Scanned image of a 1940 Census Schedule (from http://1940census.archives.gov)

The National Archives and Records Administration digitized 3.9 million schedules from the 1940 U.S. census

When talking about data publication, many of us get caught up in protracted conversations aimed at carefully anticipating and building solutions for every possible permutation and use case. Last week’s release of U.S. census data, in its raw, un-indexed form, however, supports the idea that we don’t have to have all the answers to move forward.

Genealogists, statisticians and legions of casual web surfers have been buzzing about last week’s release of the complete, un-redacted collection of scanned 1940 U.S. census data schedules.
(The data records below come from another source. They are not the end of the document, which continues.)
(** The stores to single fields. *)
Definition set_cancellation_source (v : Cancellation) (x : Ctx) : Ctx :=
  mkCtx (received_at x) (deadline x) (kind x) v (cost_class x) (estimated_bytes x)
    (retained_response_bytes x) (singleflight_role x) (consumers x) (suggested_failure x)
    (work_admitted x) (capacity_failure_seen x) (post_admission_capacity_recorded x)
    (current_stage x) (stage_nanoseconds x) (admission_recorded x) (terminal_outcome x).
Definition set_cost_class (v : RequestCostClass) (x : Ctx) : Ctx :=
  mkCtx (received_at x) (deadline x) (kind x) (cancellation_source x) v (estimated_bytes x)
    (retained_response_bytes x) (singleflight_role x) (consumers x) (suggested_failure x)
    (work_admitted x) (capacity_failure_seen x) (post_admission_capacity_recorded x)
    (current_stage x) (stage_nanoseconds x) (admission_recorded x) (terminal_outcome x).
Definition set_estimated_bytes (v : Z) (x : Ctx) : Ctx :=
  mkCtx (received_at x) (deadline x) (kind x) (cancellation_source x) (cost_class x) v
    (retained_response_bytes x) (singleflight_role x) (consumers x) (suggested_failure x)
    (work_admitted x) (capacity_failure_seen x) (post_admission_capacity_recorded x)
    (current_stage x) (stage_nanoseconds x) (admission_recorded x) (terminal_outcome x).
Definition set_retained_response_bytes (v : Z) (x : Ctx) : Ctx :=
  mkCtx (received_at x) (deadline x) (kind x) (cancellation_source x) (cost_class x)
    (estimated_bytes x) v (singleflight_role x) (consumers x) (suggested_failure x)
    (work_admitted x) (capacity_failure_seen x) (post_admission_capacity_recorded x)
    (current_stage x) (stage_nanoseconds x) (admission_recorded x) (terminal_outcome x).
Definition set_singleflight_role (v : RequestSingleflightRole) (x : Ctx) : Ctx :=
  mkCtx (received_at x) (deadline x) (kind x) (cancellation_source x) (cost_class x)
    (estimated_bytes x) (retained_response_bytes x) v (consumers x) (suggested_failure x)
    (work_admitted x) (capacity_failure_seen x) (post_admission_capacity_recorded x)
    (current_stage x) (stage_nanoseconds x) (admission_recorded x) (terminal_outcome x).
Definition set_consumers (v : Z) (x : Ctx) : Ctx :=
  mkCtx (received_at x) (deadline x) (kind x) (cancellation_source x) (cost_class x)
    (estimated_bytes x) (retained_response_bytes x) (singleflight_role x) v (suggested_failure
    x) (work_admitted x) (capacity_failure_seen x) (post_admission_capacity_recorded x)
    (current_stage x) (stage_nanoseconds x) (admission_recorded x) (terminal_outcome x).
Definition set_suggested_failure (v : RequestFailureAttribution) (x : Ctx) : Ctx :=
  mkCtx (received_at x) (deadline x) (kind x) (cancellation_source x) (cost_class x)
    (estimated_bytes x) (retained_response_bytes x) (singleflight_role x) (consumers x) v
    (work_admitted x) (capacity_failure_seen x) (post_admission_capacity_recorded x)
    (current_stage x) (stage_nanoseconds x) (admission_recorded x) (terminal_outcome x).
Definition set_work_admitted (v : bool) (x : Ctx) : Ctx :=
  mkCtx (received_at x) (deadline x) (kind x) (cancellation_source x) (cost_class x)
    (estimated_bytes x) (retained_response_bytes x) (singleflight_role x) (consumers x)
    (suggested_failure x) v (capacity_failure_seen x) (post_admission_capacity_recorded x)
    (current_stage x) (stage_nanoseconds x) (admission_recorded x) (terminal_outcome x).
Definition set_capacity_failure_seen (v : bool) (x : Ctx) : Ctx :=
  mkCtx (received_at x) (deadline x) (kind x) (cancellation_source x) (cost_class x)
    (estimated_bytes x) (retained_response_bytes x) (singleflight_role x) (consumers x)
    (suggested_failure x) (work_admitted x) v (post_admission_capacity_recorded x)
    (current_stage x) (stage_nanoseconds x) (admission_recorded x) (terminal_outcome x).
Definition set_post_admission_capacity_recorded (v : bool) (x : Ctx) : Ctx :=
  mkCtx (received_at x) (deadline x) (kind x) (cancellation_source x) (cost_class x)
    (estimated_bytes x) (retained_response_bytes x) (singleflight_role x) (consumers x)
    (suggested_failure x) (work_admitted x) (capacity_failure_seen x) v (current_stage x)
    (stage_nanoseconds x) (admission_recorded x) (terminal_outcome x).
Definition set_current_stage (v : RequestStage) (x : Ctx) : Ctx :=
  mkCtx (received_at x) (deadline x) (kind x) (cancellation_source x) (cost_class x)
    (estimated_bytes x) (retained_response_bytes x) (singleflight_role x) (consumers x)
    (suggested_failure x) (work_admitted x) (capacity_failure_seen x)
    (post_admission_capacity_recorded x) v (stage_nanoseconds x) (admission_recorded x)
    (terminal_outcome x).
Definition set_stage_nanoseconds (v : list Z) (x : Ctx) : Ctx :=
  mkCtx (received_at x) (deadline x) (kind x) (cancellation_source x) (cost_class x)
    (estimated_bytes x) (retained_response_bytes x) (singleflight_role x) (consumers x)
    (suggested_failure x) (work_admitted x) (capacity_failure_seen x)
    (post_admission_capacity_recorded x) (current_stage x) v (admission_recorded x)
    (terminal_outcome x).
Definition set_admission_recorded (v : bool) (x : Ctx) : Ctx :=
  mkCtx (received_at x) (deadline x) (kind x) (cancellation_source x) (cost_class x)
    (estimated_bytes x) (retained_response_bytes x) (singleflight_role x) (consumers x)
    (suggested_failure x) (work_admitted x) (capacity_failure_seen x)
    (post_admission_capacity_recorded x) (current_stage x) (stage_nanoseconds x) v
    (terminal_outcome x).
Definition set_terminal_outcome (v : Z) (x : Ctx) : Ctx :=
  mkCtx (received_at x) (deadline x) (kind x) (cancellation_source x) (cost_class x)
    (estimated_bytes x) (retained_response_bytes x) (singleflight_role x) (consumers x)
    (suggested_failure x) (work_admitted x) (capacity_failure_seen x)
    (post_admission_capacity_recorded x) (current_stage x) (stage_nanoseconds x)
    (admission_recorded x) v.

Definition INT64_MAX : Z := 2 ^ 63 - 1.
Definition kStageCount : nat := 8.

(** src/src/server/request_context.h:599-607 [RequestContext::RequestContext] *)
Definition new_context (received deadline : Z) (k : RequestContextKind) : Ctx :=
  mkCtx received deadline k new_cancellation CostUnclassified 0 0 RoleNone 1 FailNone false false false
    StageAdmission (replicate kStageCount 0) false 0.

(** src/src/server/request_context.h:619-621 [RequestContext::deadlineExceeded] *)
Definition deadlineExceeded (now : Z) (x : Ctx) : bool :=
  negb (deadline x =? INT64_MAX) && (deadline x <=? now).

(** src/src/server/request_context.h:627-629 [RequestContext::requestCancellation] *)
Definition requestCancellation (r : RequestCancellationReason) (x : Ctx) : Ctx * bool * list nat :=
  let '(c, ok, run) := cancelRequestCancellationState r (cancellation_source x) in
  (set_cancellation_source c x, ok, run).

(** src/src/server/request_context.h:637-640 [RequestContext::setCostClass] *)
Definition setCostClass (v : RequestCostClass) (x : Ctx) : Ctx :=
  if bool_decide (v = CostCount) then x else set_cost_class v x.

(** The increments of the lifecycle metrics. *)
Definition count_work_admitted (m : Metrics) : Metrics :=
  mkMetrics (terminal_counts m) (failure_counts m) (stage_nanoseconds_total m) (stage_samples m)
    (stage_latency_buckets m) (successful_owners m) (successful_responses m)
    (u64 (work_admitted_total m + 1)) (server_capacity_failure_after_admission m).
Definition count_capacity_failure (m : Metrics) : Metrics :=
  mkMetrics (terminal_counts m) (failure_counts m) (stage_nanoseconds_total m) (stage_samples m)
    (stage_latency_buckets m) (successful_owners m) (successful_responses m)
    (work_admitted_total m) (u64 (server_capacity_failure_after_admission m + 1)).
Definition count_outcome (t f : nat) (m : Metrics) : Metrics :=
  mkMetrics (fetch_add_at t 1 (terminal_counts m)) (fetch_add_at f 1 (failure_counts m))
    (stage_nanoseconds_total m) (stage_samples m)
    (stage_latency_buckets m) (successful_owners m) (successful_responses m)
    (work_admitted_total m) (server_capacity_failure_after_admission m).
Definition count_success (owner : bool) (m : Metrics) : Metrics :=
  mkMetrics (terminal_counts m) (failure_counts m) (stage_nanoseconds_total m) (stage_samples m)
    (stage_latency_buckets m)
    (if owner then u64 (successful_owners m + 1) else successful_owners m)
    (u64 (successful_responses m + 1))
    (work_admitted_total m) (server_capacity_failure_after_admission m).
Definition count_stage (index : nat) (duration : Z) (m : Metrics) : Metrics :=
  mkMetrics (terminal_counts m) (failure_counts m)
    (fetch_add_at index duration (stage_nanoseconds_total m)) (fetch_add_at index 1 (stage_samples m))
    (alter (fetch_add_at (requestStageLatencyBucket duration) 1) index (stage_latency_buckets m))
    (successful_owners m) (successful_responses m)
    (work_admitted_total m) (server_capacity_failure_after_admission m).
(* ===== verification/Scheduler.v ===== *)
(** * utils/workload_scheduler.h: the bounded weighted scheduler

    Three FIFO queues (low, medium and high cost) share an entry and a byte
    budget; workers take tasks by weighted round robin with an ageing rule.
    [Scheduler] is the state the mutex protects, every critical section is
    one function on it, and the threads (submitters, workers, the one that
    shuts down) interleave as a step relation.  A cancellation token is the
    boolean the code reads from it at that moment; [enqueued_at] and the other
    time points are nanoseconds of the steady clock. *)

From S2P Require Import Prelude Str RequestContext.
Open Scope Z_scope.

(** ** Data *)

(** src/src/utils/workload_scheduler.h:24-31 [SchedulerSubmitStatus] *)
Inductive SchedulerSubmitStatus := Accepted | EntryLimit | ByteLimit | Deadline | Cancelled | Stopping.

#[export] Instance status_eq_dec : EqDecision SchedulerSubmitStatus. Proof. solve_decision. Defined.

(** src/src/utils/workload_scheduler.h:41-57 [SchedulerSubmitError::message] *)
Definition message (s : SchedulerSubmitStatus) : str :=
  match s with
  | EntryLimit => "workload scheduler entry limit reached"
  | ByteLimit => "workload scheduler byte limit reached"
  | Deadline => "workload scheduler deadline exceeded"
  | Cancelled => "workload scheduler request cancelled"
  | Stopping => "workload scheduler is stopping"
  | Accepted => "workload scheduler submission error"
  end.

(** src/src/utils/workload_scheduler.h:86-96 [TaskBase]
    The function a task runs is named by [task_id]. *)
Record Task := mkTask {
  task_id : nat;
  cost : RequestCostClass;
  bytes : Z;
  enqueued_at : Z;
  task_deadline : Z
}.

(** src/src/utils/workload_scheduler.h:501-518 [WorkloadScheduler] *)
Record Scheduler := mkScheduler {
  max_entries : Z;
  max_bytes : Z;
  queues : list (list Task);
  credits : list Z;
  next_queue : Z;
  queued_entries : Z;
  queued_bytes : Z;
  active : Z;
  accepted : Z;
  rejected : Z;
  cancelled : Z;
  stopping : bool
}.
Section Parsing.
Context (inet_pton4 inet_pton6 : str -> option (list Z)).
(** [inet_pton] writes four, respectively sixteen bytes. *)
Hypothesis pton4_bytes : forall s b, inet_pton4 s = Some b -> length b = 4%nat /\ Forall (fun z => 0 <= z < 256) b.
Hypothesis pton6_bytes : forall s b, inet_pton6 s = Some b -> octets_ok b.

Notation parseAddress := (parseAddress inet_pton4 inet_pton6).
Notation parseCidr := (parseCidr inet_pton4 inet_pton6).

Lemma zeros_ok n : Forall (fun z => 0 <= z < 256) (replicate n 0).
Proof. apply Forall_replicate. lia. Qed.

Lemma parseAddress_ok raw : octets_ok (octets (parseAddress raw)).
Proof.
  unfold ClientIp.parseAddress. split_if; [split; [done|apply zeros_ok]|].
  destruct (inet_pton4 _) as [b|] eqn:E4.
  { apply pton4_bytes in E4 as [Hl Hb]. cbn [octets]. split; [rewrite length_app, length_replicate; lia|].
    apply Forall_app. split; [done|apply zeros_ok]. }
  destruct (inet_pton6 _) as [b|] eqn:E6; [|split; [done|apply zeros_ok]].
  apply pton6_bytes in E6 as [Hl Hb]. split_if; cbn [octets]; [|done].
  split; [rewrite length_app, length_drop, length_replicate; lia|].
  apply Forall_app. split; [by apply Forall_drop|apply zeros_ok].
Qed.

Lemma parseCidr_inv raw c :
  parseCidr raw = Some c ->
  exists slash base bits, find_char "/" (trim raw) 0 = Some slash /\
    base = parseAddress (substr (trim raw) 0 slash) /\ valid base = true /\
    0 < bits <= (if bool_decide (family base = IPv4) then 32 else 128) /\
    prefix_length c = Z.to_nat bits /\ family (network c) = family base /\
    octets_ok (octets (network c)) /\ same_prefix (prefix_length c) (octets (network c)) (octets base).
Proof.
  unfold ClientIp.parseCidr. destruct (find_char "/" (trim raw) 0) as [slash|] eqn:Es; [|done].
  destruct (bool_decide _) eqn:E1; [done|]. cbv zeta.
  pose proof (parseAddress_ok (substr (trim raw) 0 slash)) as Hok.
  set (base := parseAddress (substr (trim raw) 0 slash)) in *.
  destruct (valid base) eqn:Ev; [|done]. cbn [negb]. destruct (_ || _) eqn:E2; [done|].
  set (bits := prefix_bits 0 (drop (slash + 1) (trim raw))).
  destruct (Z.eqb_spec bits 0) as [|Hb0]; [done|]. cbn [orb].
  set (maximum := if bool_decide (family base = IPv4) then 32 else 128).
  destruct (Z.ltb_spec maximum bits) as [|Hmax]; [done|]. intros Hc. apply (inj Some) in Hc. subst c.
  assert (Hpos : 0 <= bits).
  { assert (forall s z, 0 <= z -> 0 <= prefix_bits z s) as Hge; [|by apply Hge].
    induction s as [|ch s IH]; intros z Hz; simpl; [done|].
    pose proof (u32_range (u32 (z * 10) + (code ch - 48))). split_if; [lia|]. apply IH. lia. }
  exists slash, base, bits. cbn [prefix_length network family octets].
  set (n := (Z.to_nat bits / 8)%nat). set (r := (Z.to_nat bits mod 8)%nat).
  assert (Hsplit : Z.to_nat bits = (8 * n + r)%nat) by (apply Nat.div_mod; lia).
  assert (Hr : (r < 8)%nat) by (apply Nat.mod_upper_bound; lia).
  fold (prefix_mask r).
  set (bytes := if (r =? 0)%nat then octets base else alter (fun b => Z.land b (prefix_mask r)) n (octets base)).
  set (count := if bool_decide (family base = IPv4) then 4%nat else 16%nat).
  set (from := (n + (if (r =? 0)%nat then 0 else 1))%nat).
  assert (Hcount : (from <= count)%nat /\ (count <= 16)%nat).
  { subst from count maximum. destruct (bool_decide (family base = IPv4)), (Nat.eqb_spec r 0); lia. }
  assert (Hbytes : octets_ok bytes).
  { subst bytes. split_if; [done|]. destruct Hok as [Hl Hb]. split; [by rewrite length_alter|].
    apply Forall_alter; [done|]. intros z _ Hz. split; [apply Z.land_nonneg; lia|].
    pose proof (land_le z (prefix_mask r)). lia. }
  split_and!; try done; try lia.
  - destruct Hbytes as [Hl Hb]. split.
    + rewrite !length_app, length_take, length_replicate, length_drop, Hl.
      clear -Hcount. clearbody from count. lia.
    + rewrite !Forall_app. split_and!; [by apply Forall_take|apply zeros_ok|by apply Forall_drop].
  - assert (Hnth : forall j, (j < from)%nat ->
      nth j (take from bytes ++ replicate (count - from) 0 ++ drop count bytes) 0 = nth j bytes 0).
    { intros j Hj. destruct Hbytes as [Hl _]. rewrite app_nth1 by (rewrite length_take; lia).
      rewrite <- (take_drop from bytes) at 2. rewrite app_nth1; [done|rewrite length_take; lia]. }
    rewrite Hsplit. intros i Hi. destruct (nat_split_byte i) as (j & k & -> & Hk). rewrite !addr_bit_byte by done.
    assert (Hj : (j < from)%nat).
    { clear -Hi Hk Hr. subst from. destruct (Nat.eqb_spec r 0); lia. }
    rewrite Hnth by done.
    subst bytes. destruct (Nat.eqb_spec r 0) as [Hr0|Hr0]; [done|].
    rewrite !nth_lookup, list_lookup_alter. case_decide as Hjn.
    + subst j. destruct Hok as [Hl _]. destruct (lookup_lt_is_Some_2 (octets base) n) as [z Hz]; [lia|].
      rewrite Hz. simpl. rewrite Z.land_spec, prefix_mask_bit by lia.
      destruct (Z.leb_spec (8 - Z.of_nat r) (7 - Z.of_nat k)); [by rewrite andb_true_r|lia].
    + done.
Qed.
(* ===== verification/RequestKey.v ===== *)
(** * handler/sub_request_key.cpp: the identity of a subscription request

    The key under which a conversion is shared is the MD5 digest of a stream
    that spells out everything the conversion depends on.  The digest is a
    parameter; the stream is built as the code builds it, entry by entry and
    with its size limit.  The arguments are the entries of a multimap in
    iteration order, the headers those of a map with case-insensitive keys. *)

From S2P Require Import Prelude Str StringUtil.
Open Scope Z_scope.

(** src/src/server/webserver.h:20-31 [Request]
    The parts of a request that enter its identity. *)
Record Request := mkRequest {
  method : str; url : str; argument : list (str * str); headers : list (str * str)
}.

Definition newline : ascii := "010".

(** What one [append] feeds to the digest. *)
Definition entry_text (e : str * str) : str :=
  e.1 ++ ":"%str ++ to_string (Z.of_nat (length e.2)) ++ ":"%str ++ e.2 ++ [newline].

(** The builder: the bytes processed so far and [size_]. *)
Record Builder := mkBuilder { stream : str; bsize : Z }.

(** src/src/handler/sub_request_key.cpp:14-29 [SubRequestKeyBuilder::append] *)
Definition append (name value : str) (b : Builder) : option Builder :=
  if 2097152 <? bsize b + (Z.of_nat (length name) + Z.of_nat (length value) + 32) then None
  else
    Some (mkBuilder (stream b ++ entry_text (name, value))
            (bsize b + Z.of_nat (length name) + Z.of_nat (length (to_string (Z.of_nat (length value))))
             + Z.of_nat (length value) + 3)).

Fixpoint append_all (es : list (str * str)) (b : Builder) : option Builder :=
  match es with
  | [] => Some b
  | (n, v) :: es => b ← append n v b; append_all es b
  end.

(** src/src/handler/sub_request_key.cpp:50-56 [lower] *)
Definition lower (s : str) : str := tolower <$> s.

(** src/src/handler/sub_request_key.cpp:58-64 [trimHeaderName] *)
Definition trimHeaderName (s : str) : str :=
  let keep c := negb (one_of [" "; "009"; "013"; "010"]%char c) in
  match index_if keep s, last_index_if keep s with
  | Some b, Some e => substr s b (e - b + 1)
  | _, _ => []
  end.

(** [find] in the case-insensitive header map. *)
Definition find_header (hs : list (str * str)) (name : str) : str :=
  default [] (snd ∘ snd <$> list_find (fun h => lower h.1 = lower name) hs).

(** src/src/handler/sub_request_key.cpp:66-73 [appendHeader] *)
Definition header_entries (r : Request) (name : str) : list (str * str) :=
  [("header_name"%str, lower name); ("header_value"%str, find_header (headers r) name)].

(** The names of the provider_headers argument, split at the commas. *)
Fixpoint selected_loop (fuel : nat) (selected : str) : list str :=
  match fuel with
  | O => []
  | S fuel =>
      let comma := find_char "," selected 0 in
      let name := trimHeaderName (match comma with None => selected | Some e => substr selected 0 e end) in
      (if bool_decide (name = []) then [] else [name]) ++
      match comma with None => [] | Some e => selected_loop fuel (drop (e + 1) selected) end
  end.

(** src/src/handler/sub_request_key.cpp:99-115 [buildSubRequestKey, selected headers] *)
Definition selected_headers (r : Request) : list str :=
  let selected := default [] (snd ∘ snd <$> list_find (fun a => a.1 = "provider_headers"%str) (argument r)) in
  selected_loop (S (length selected)) selected.

Definition fixed_entries (version prefix fingerprint : str) (generation : Z) (r : Request) : list (str * str) :=
  [("version"%str, version); ("config_generation"%str, to_string generation);
   ("managed_config_prefix"%str, prefix); ("method"%str, method r); ("path"%str, url r);
   ("age_recipient_fingerprint"%str, fingerprint)].

Definition argument_entries (r : Request) : list (str * str) :=
  a ← argument r; [("arg_name"%str, a.1); ("arg_value"%str, a.2)].

(** src/src/handler/sub_request_key.cpp:77-117 [buildSubRequestKey]
    The empty key says that the identity is too long. *)
Definition buildSubRequestKey (md5 : str -> str) (version fingerprint : str) (generation : Z) (prefix : str)
    (r : Request) : str :=
  match append_all (fixed_entries version prefix fingerprint generation r ++ argument_entries r ++
                    header_entries r "User-Agent" ++ (n ← selected_headers r; header_entries r n))
          (mkBuilder [] 0) with
  | Some b => md5 (stream b)
  | None => []
  end.

(** ** The stream is uniquely readable *)

Lemma append_all_stream es b b' :
  append_all es b = Some b' -> stream b' = stream b ++ (es ≫= entry_text).
Proof.
  revert b. induction es as [|[n v] es IH]; intros b; simpl.
  - intros [= <-]. by rewrite app_nil_r.
  - destruct (append n v b) as [b1|] eqn:E; simpl; [|done]. intros H. apply IH in H as ->.
    unfold append in E. split_if_in E; [done|]. injection E as <-. simpl. by rewrite <- app_assoc.
Qed.

Lemma digits_no_colon s : Forall (fun c => isdigit c = true) s -> ":"%char ∉ s.
Proof. intros H Hin. rewrite Forall_forall in H. by apply H in Hin. Qed.

Definition plain_name (e : str * str) : Prop := ":"%char ∉ e.1 /\ is_u64 (Z.of_nat (length e.2)).

Lemma entry_text_inj e e' s s' :
  plain_name e -> plain_name e' -> entry_text e ++ s = entry_text e' ++ s' -> e = e' /\ s = s'.
Proof.
  destruct e as [n v], e' as [n' v']. intros [Hn Hl] [Hn' Hl']. unfold entry_text. simpl in *.
  rewrite <- !app_assoc. simpl. rewrite <- !app_assoc. simpl. intros H.
  apply split_first in H as [-> H]; [|done|done].
  destruct (to_string_ok _ Hl) as (Hd & _), (to_string_ok _ Hl') as (Hd' & _).
  apply split_first in H as [Hlen H]; [|by apply digits_no_colon..].
  apply to_string_inj in Hlen; [|done|done]. apply Nat2Z.inj in Hlen.
  rewrite <- !app_assoc in H. apply app_inj_1 in H as [-> H]; [|done]. by injection H as ->.
Qed.

Lemma entries_inj es es' :
  Forall plain_name es -> Forall plain_name es' -> es ≫= entry_text = es' ≫= entry_text -> es = es'.
Proof.
  intros He. revert es'. induction He as [|e es Hp He IH]; intros [|e' es'] He' H; simpl in H.
  - done.
  - exfalso. unfold entry_text in H. symmetry in H. apply app_eq_nil in H as [H _].
    apply app_eq_nil in H as [_ H]. discriminate.
  - exfalso. unfold entry_text in H. apply app_eq_nil in H as [H _].
    apply app_eq_nil in H as [_ H]. discriminate.
  - apply Forall_cons in He' as [Hp' He']. apply entry_text_inj in H as [-> H]; [|done|done].
    f_equal. by apply IH.
Qed.

(** The names the code uses contain no colon. *)
Definition request_entries (version fingerprint : str) (generation : Z) (prefix : str) (r : Request) :=
  fixed_entries version prefix fingerprint generation r ++ argument_entries r ++
  header_entries r "User-Agent" ++ (n ← selected_headers r; header_entries r n).

Lemma append_small es b b' :
  append_all es b = Some b' -> 0 <= bsize b -> Forall (fun e => is_u64 (Z.of_nat (length e.2))) es.
Proof.
  revert b. induction es as [|[n v] es IH]; intros b H Hb; [constructor|]. simpl in H.
  destruct (append n v b) as [b1|] eqn:E; simpl in H; [|done]. unfold append in E.
  destruct (Z.ltb_spec 2097152 (bsize b + (Z.of_nat (length n) + Z.of_nat (length v) + 32))); [done|].
  injection E as <-. constructor; [unfold is_u64; simpl; lia|]. eapply IH; [exact H|]. simpl. lia.
Qed.

Lemma names_plain version fingerprint generation prefix r :
  Forall (fun e => ":"%char ∉ e.1) (request_entries version fingerprint generation prefix r).
Proof.
  assert (Hh : forall n, Forall (fun e : str * str => ":"%char ∉ e.1) (header_entries r n)).
  { intros n. unfold header_entries. repeat constructor; simpl; computed. }
  unfold request_entries. rewrite !Forall_app. split_and!.
  - unfold fixed_entries. repeat constructor; simpl; computed.
  - unfold argument_entries. apply Forall_bind, Forall_true. intros a.
    repeat constructor; simpl; computed.
  - apply Hh.
  - apply Forall_bind, Forall_true. apply Hh.
Qed.

(** The arguments can be read off the entries, which go on with a header. *)
Lemma arguments_inj (l l' : list (str * str)) k k' h h' :
  (a ← l; [("arg_name"%str, a.1); ("arg_value"%str, a.2)]) ++ ("header_name"%str, h) :: k =
  (a ← l'; [("arg_name"%str, a.1); ("arg_value"%str, a.2)]) ++ ("header_name"%str, h') :: k' ->
  l = l' /\ h = h' /\ k = k'.
Proof.
  revert l'. induction l as [|[n v] l IH]; intros [|[n' v'] l'] H; simpl in H.
  - by injection H as -> ->.
  - discriminate.
  - discriminate.
  - injection H as -> -> H. by destruct (IH l' H) as (-> & -> & ->).
Qed.

Lemma header_values_inj (r r' : Request) (l l' : list str) :
  (n ← l; header_entries r n) = (n ← l'; header_entries r' n) ->
  (fun n => (lower n, find_header (headers r) n)) <$> l = (fun n => (lower n, find_header (headers r') n)) <$> l'.
Proof.
  revert l'. induction l as [|n l IH]; intros [|n' l'] H; simpl in H; try discriminate; [done|].
  injection H as H1 H2 H3. csimpl. by rewrite H1, H2, (IH l' H3).
Qed.

(** Requests with the same key have the same identity: equal non-empty
    keys imply the same program version, configuration generation, managed
    prefix, method, path, recipient, arguments in order, user agent and
    values of the selected headers, unless two different streams with the
    same digest have been found.  Neither the lengths nor the contents of the
    parts can be shifted against each other to fake another request. *)
Theorem request_key_identity md5 version version' fp fp' g g' prefix prefix' r r' :
  (forall s, md5 s <> []) ->
  is_u64 g -> is_u64 g' ->
  buildSubRequestKey md5 version fp g prefix r = buildSubRequestKey md5 version' fp' g' prefix' r' ->
  buildSubRequestKey md5 version fp g prefix r <> [] ->
  (exists s s', s <> s' /\ md5 s = md5 s') \/
  version = version' /\ g = g' /\ prefix = prefix' /\ fp = fp' /\
  method r = method r' /\ url r = url r' /\ argument r = argument r' /\
  find_header (headers r) "User-Agent" = find_header (headers r') "User-Agent" /\
  (fun n => (lower n, find_header (headers r) n)) <$> selected_headers r =
  (fun n => (lower n, find_header (headers r') n)) <$> selected_headers r'.
Proof.
  intros Hne Hg Hg'. unfold buildSubRequestKey.
  fold (request_entries version fp g prefix r). fold (request_entries version' fp' g' prefix' r').
  destruct (append_all (request_entries version fp g prefix r) (mkBuilder [] 0)) as [b|] eqn:E; [|done].
  destruct (append_all (request_entries version' fp' g' prefix' r') (mkBuilder [] 0)) as [b'|] eqn:E'.
  2:{ intros H _. by apply Hne in H. }
  intros H _. destruct (decide (stream b = stream b')) as [Hst|Hst]; [right|left; by eauto]. clear H.
  pose proof (append_small _ _ _ E ltac:(simpl; lia)) as Hs. pose proof (append_small _ _ _ E' ltac:(simpl; lia)) as Hs'.
  rewrite (append_all_stream _ _ _ E), (append_all_stream _ _ _ E') in Hst. cbn [stream app] in Hst.
  rename Hst into H. apply entries_inj in H.
  2,3: unfold plain_name; apply Forall_and; split; [apply names_plain|done].
  unfold request_entries, fixed_entries, argument_entries in H. simpl in H.
  injection H as -> Hgen -> -> -> -> H. apply to_string_inj in Hgen; [|done|done].
  apply arguments_inj in H as (Ha & _ & H). injection H as Hua H.
  apply header_values_inj in H. split_and!; done.
Qed.

Definition example_request : Request :=
  mkRequest "GET" "/sub" [("target"%str, "clash"%str); ("url"%str, "https://a"%str)] [("user-agent"%str, "x"%str)].

(** A digest that separates all streams: the stream itself, marked. *)
Definition marked (s : str) : str := "m"%char :: s.

Lemma request_key_identity_witness :
  find_header (headers example_request) "User-Agent" = "x"%str /\
  argument example_request = argument example_request.
Proof.
  split; [reflexivity|].
  assert (Hne : forall s, marked s <> []) by (intros s; discriminate).
  destruct (request_key_identity marked "dev" "dev" [] [] 1 1 [] [] example_request example_request Hne
    ltac:(split; lia) ltac:(split; lia) eq_refl ltac:(vm_compute; discriminate)) as [(s & s' & Hs & H)|(_ & _ & _ & _ & _ & _ & H & _)].
  - exfalso. apply Hs. by injection H.
  - exact H.
Defined.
Though census records are routinely made available to the public after a 72-year privacy embargo, this most recent release marks the first time that the census data set has been made available in such a widely accessible way: by publishing the schedules online.

In the first 3-hours that the data was available, 22.5 million hits crippled the 1940census.archives.gov servers. The following day, nearly 3 times that number of requests continued to hammer the servers as curious researchers scoured the census data looking for relatives of missing soldiers; hoping to find out a little bit more about their own family members; or trying to piece together a picture of life in post-Great Depression, pre-WWII America.

For the time being, scouring the data is a somewhat laborious task of narrowing in on the census schedules for a particular district, then performing a quick visual scan for people’s names. The 3.9 million scanned images that make up the data set are not, in other words, fully indexed — in fact, only a single field (the Enumeration District number field) is searchable. Encoding that field alone took 6 full-time archivists 3-months.

The task of encoding the remaining 5.3 billion fields is being taken up by an army of volunteers. Some major genealogy websites (such as Ancestry.com and MyHeritage.com) hope the crowd-sourced effort will result in a fully indexed, fully searchable database by the end of the year.

Release day for the census has been described as “the Super Bowl for genealogists.” This excitement about data, and participation by the public in transforming the data set into a more useable, indexed form are encouraging indications that those of us interested in how best to facilitate even more sharing and publishing of data online are doing work that has enormous, widely-appreciated value. The crowd-sourced volunteer effort also reminds us that we don’t necessarily have to have all the answers when thinking about publishing data. In some cases, functionality that seems absolutely essential (such as the ability to search through the data set) is work that can (and will) be taken up by others.

So, how about your data set(s)? Who are the professional and armchair domain enthusiasts that will line up to download your data? What are some of the functionality roadblocks that are preventing you from publishing your data, and how might a third party (or a crowd sourced effort) work as a solution? (Feel free to answer in the comments section below.)